Blood test predicts type 1 diabetes risk
Trying to predict type 1 diabetes has long been a difficult task. However, a German research team says it has found a way to determine a person's risk of developing the condition. The scientists have identified two autoantibodies in the pancreatic islet cells that are the strongest indicators of diabetes risk. While the autoantibodies are good markers for the risk of developing the disease, they do not cause type 1 diabetes.
This study involved the observation of 13,377 children, through a combination of the data from three different studies. After a 10-year follow-up, 70 percent of the children with multiple autoantibodies developed type 1 diabetes, as compared to 15 percent of those who had just one of the autoantibodies. Of the entire study group, eight percent had one or more of the autoantibodies – 474 had one and 585 children were found to have two of the autoantibodies.

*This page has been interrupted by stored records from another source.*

Lemma queue_set_task_state tm i s : tm_inv tm →
  ready_queue (set_task_state tm i s) =
  if decide (s = Ready) then
    if decide (task_states tm !! i = Some Ready) then ready_queue tm else ready_queue tm ++ [i]
  else filter (λ j, j ≠ i) (ready_queue tm).
Proof.
  intros Hinv. unfold set_task_state.
  destruct (decide (task_states tm !! i = Some Ready)) as [E|E].
  - rewrite E. cbn [default]. repeat case_bool_decide; repeat case_decide; try done; tauto.
  - assert (default Dead (task_states tm !! i) ≠ Ready) as Hne.
    { destruct (task_states tm !! i); simpl in *; congruence. }
    assert (filter (λ j, j ≠ i) (ready_queue tm) = ready_queue tm) as ->.
    { apply filter_all. intros j Hj ->. by apply (inv_queue _ Hinv) in Hj. }
    repeat case_bool_decide; repeat case_decide; try done; tauto.
Qed.

(** A state change, together with a registry that has at most the changed task
    in addition, keeps the invariant when it does not use [Running] and does
    not kill the current task. *)
Lemma tm_inv_update tm i s reg :
  tm_inv tm → s ≠ Running → (current_task tm = Some i → s ≠ Dead) →
  (∀ j, is_Some (reg !! j) ↔ j = i ∨ is_Some (task_registry tm !! j)) →
  (∀ j t, reg !! j = Some t → id t = j) →
  tm_inv (set_registry (set_task_state tm i s) reg).
Proof.
  intros Hinv Hrun Hcur Hreg Hid'. pose proof (queue_set_task_state tm i s Hinv) as Hq.
  destruct Hinv as [Hnd Hqu Hre Hdom Hcu Hnr Hid].
  assert (task_states tm !! i ≠ Some Ready → i ∉ ready_queue tm) as Hnot by (intros H ?%Hqu; done).
  split; cbn [set_registry ready_queue task_states task_registry current_task];
    rewrite ?states_set_task_state, ?current_set_task_state, ?Hq; [..|done].
  - repeat case_decide; [done| |by apply NoDup_filter].
    apply NoDup_app. split_and!; [done| |apply NoDup_singleton].
    intros x Hx ->%list_elem_of_singleton. by apply Hnot.
  - intros j Hj. destruct (decide (j = i)) as [->|Hne]; [rewrite lookup_insert_eq|rewrite lookup_insert_ne by done].
    + repeat case_decide; subst; try done. by apply list_elem_of_filter in Hj as [].
    + apply Hqu. repeat case_decide; [done| |by apply list_elem_of_filter in Hj as []].
      apply elem_of_app in Hj as [|?%list_elem_of_singleton]; done.
  - intros j Hj. destruct (decide (j = i)) as [->|Hne].
    + rewrite lookup_insert_eq in Hj. simplify_eq.
      repeat case_decide; try done; [by apply Hre|]. left. apply elem_of_app. right.
      by apply list_elem_of_singleton.
    + rewrite lookup_insert_ne in Hj by done. destruct (Hre j Hj) as [?|]; [left|by right].
      repeat case_decide; [done|apply elem_of_app; by left|by apply list_elem_of_filter].
  - intros j. rewrite Hreg, <- Hdom.
    destruct (decide (j = i)) as [->|]; [rewrite lookup_insert_eq|rewrite lookup_insert_ne by done].
    + split; [by left|eauto].
    + split; [by right|]. by intros [?|?].
  - intros j Hj. destruct (decide (j = i)) as [->|]; [rewrite lookup_insert_eq|rewrite lookup_insert_ne by done; auto].
    specialize (Hcur Hj). destruct s; auto; done.
  - intros j. destruct (decide (j = i)) as [->|]; [rewrite lookup_insert_eq; congruence|by rewrite lookup_insert_ne].
Qed.

Lemma tm_inv_set_task_state tm i s :
  tm_inv tm → is_Some (task_registry tm !! i) → s ≠ Running →
  (current_task tm = Some i → s ≠ Dead) → tm_inv (set_task_state tm i s).
Proof.
  intros Hinv Hreg Hrun Hcur.
  replace (set_task_state tm i s) with (set_registry (set_task_state tm i s) (task_registry tm)).
  - apply tm_inv_update; auto; [|apply (inv_id _ Hinv)]. intros j. split; [by right|].
    by intros [->|].
  - rewrite <- (registry_set_task_state tm i s). by destruct (set_task_state tm i s).
Qed.

(** ** Every method keeps the invariant *)

Lemma tm_inv_register tm t : tm_inv tm → tm_inv (register tm t).
Proof.
  intros Hinv.
  replace (register tm t) with
    (set_registry (set_task_state tm (id t) Ready) (<[id t := t]> (task_registry tm))).
  - apply tm_inv_update; try done.
    + intros j. destruct (decide (j = id t)) as [->|].
      * rewrite lookup_insert_eq. split; [by left|eauto].
      * rewrite lookup_insert_ne by done. split; [by right|]. by intros [?|?].
    + intros j u. intros [[<- <-]|[_ Hu]]%lookup_insert_Some; [done|by eapply inv_id].
  - unfold register, set_task_state. simpl. by repeat case_bool_decide.
Qed.
(* ===== verification/Critical.v ===== *)
(** * Critical sections ([with_task_manager] of src/src/task/task_manager.rs, the
    wrapper of the kernel heap in src/src/mm/allocator.rs)

    The kernel has one processor, and its spin locks are also taken by interrupt
    handlers.  A handler that finds a lock held spins forever, since the holder
    cannot run.  [with_irq_lock] is the pattern the kernel uses against it:
    [without_interrupts], the lock, the body.

    A section is a [code]: the uninterruptible steps it consists of.  [exec] runs a
    code with something at every point between two steps; [call] has nothing there,
    [interrupted] has interrupt handlers at every point at which interrupts are
    enabled.

    The theorem: [with_task_manager], interrupted anywhere, is atomic with respect to
    handlers that use the same lock, and always returns. *)

From S2P Require Import Prelude Fd X86 Task TaskManager.

#[local] Open Scope list_scope.

(** ** Sections *)

(** The interrupt flag, the lock and what it protects. *)
Record guarded (A : Type) := mkGuarded { if_on : bool; held : bool; data : A }.
Arguments mkGuarded {A} _ _ _.
Arguments if_on {A} _.
Arguments held {A} _.
Arguments data {A} _.

(** Reading and writing the interrupt flag, taking and dropping the lock, running a
    closure on what it protects. *)
Inductive code (A B : Type) :=
| Return (r : B)
| ReadIf (k : bool → code A B)
| SetIf (b : bool) (k : code A B)
| Lock (k : code A B)
| Access (f : A → outcome (B * A)) (k : B → code A B)
| Unlock (k : code A B).
Arguments Return {A B} _.
Arguments ReadIf {A B} _.
Arguments SetIf {A B} _ _.
Arguments Lock {A B} _.
Arguments Access {A B} _ _.
Arguments Unlock {A B} _.

(** A code followed by what is done with its result. *)
Fixpoint and_then {A B} (c : code A B) (next : B → code A B) : code A B :=
  match c with
  | Return r => next r
  | ReadIf k => ReadIf (λ b, and_then (k b) next)
  | SetIf b k => SetIf b (and_then k next)
  | Lock k => Lock (and_then k next)
  | Access f k => Access f (λ r, and_then (k r) next)
  | Unlock k => Unlock (and_then k next)
  end.

(** [interrupts::without_interrupts] of the x86_64 crate. *)
Definition without_interrupts {A B} (f : code A B) : code A B :=
  ReadIf (λ saved_intpt_flag,
    let body := and_then f (λ r, if saved_intpt_flag then SetIf true (Return r) else Return r) in
    if saved_intpt_flag then SetIf false body else body).

(** The lock is taken, the closure runs, the guard is dropped. *)
Definition with_lock {A B} (f : A → outcome (B * A)) : code A B :=
  Lock (Access f (λ r, Unlock (Return r))).

Definition with_irq_lock {A B} (f : A → outcome (B * A)) : code A B := without_interrupts (with_lock f).


(** ** Running a section *)

Section Exec.
Context {A : Type}.
Implicit Types s : guarded A.

(** [spin::Mutex::lock]: with one processor, a lock that is held is never released. *)
Definition spin_lock s : outcome (guarded A) :=
  if held s then Stop OutOfFuel else Ret (mkGuarded (if_on s) true (data s)).
Definition spin_unlock s : guarded A := mkGuarded (if_on s) false (data s).
Definition set_if (b : bool) s : guarded A := mkGuarded b (held s) (data s).

(** A code, with [point] before each of its steps and before its return, numbered from
    [n]. *)
Fixpoint exec {B} (point : nat → guarded A → outcome (guarded A)) (c : code A B) (n : nat) s : outcome (B * guarded A) :=
  s <- point n s;;
  match c with
  | Return r => Ret (r, s)
  | ReadIf k => exec point (k (if_on s)) (S n) s
  | SetIf b k => exec point k (S n) (set_if b s)
  | Lock k => s <- spin_lock s;; exec point k (S n) s
  | Access f k => let* (r, d) := f (data s) in exec point (k r) (S n) (mkGuarded (if_on s) (held s) d)
  | Unlock k => exec point k (S n) (spin_unlock s)
  end.

(** Nothing happens between the steps. *)
Definition call {B} (c : code A B) s : outcome (B * guarded A) := exec (λ _ s, Ret s) c 0 s.





(** ** Atomicity *)




Lemma call_irq_lock {B} (f : A → outcome (B * A)) s : held s = false →
  call (with_irq_lock f) s = (let* (r, d) := f (data s) in Ret (r, mkGuarded (if_on s) false d)).
Proof. destruct s as [[] h d]; cbn [held]; intros ->; cbn; by destruct (f d) as [[]|]. Qed.


End Exec.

Nearly half of the children with two or more of the autoantibodies developed type 1 diabetes within five years, and 80 percent were diabetic within 15 years. Comparatively, only 14.5 percent of children with just one autoantibody develop the condition after 10 years. Researchers expressed concern for children under three years of age, as those who had more than one autoantibody were at a considerably higher risk of developing the disease.
The scientists believe their findings will help researchers select participants for studies focusing on delaying or preventing type 1 diabetes.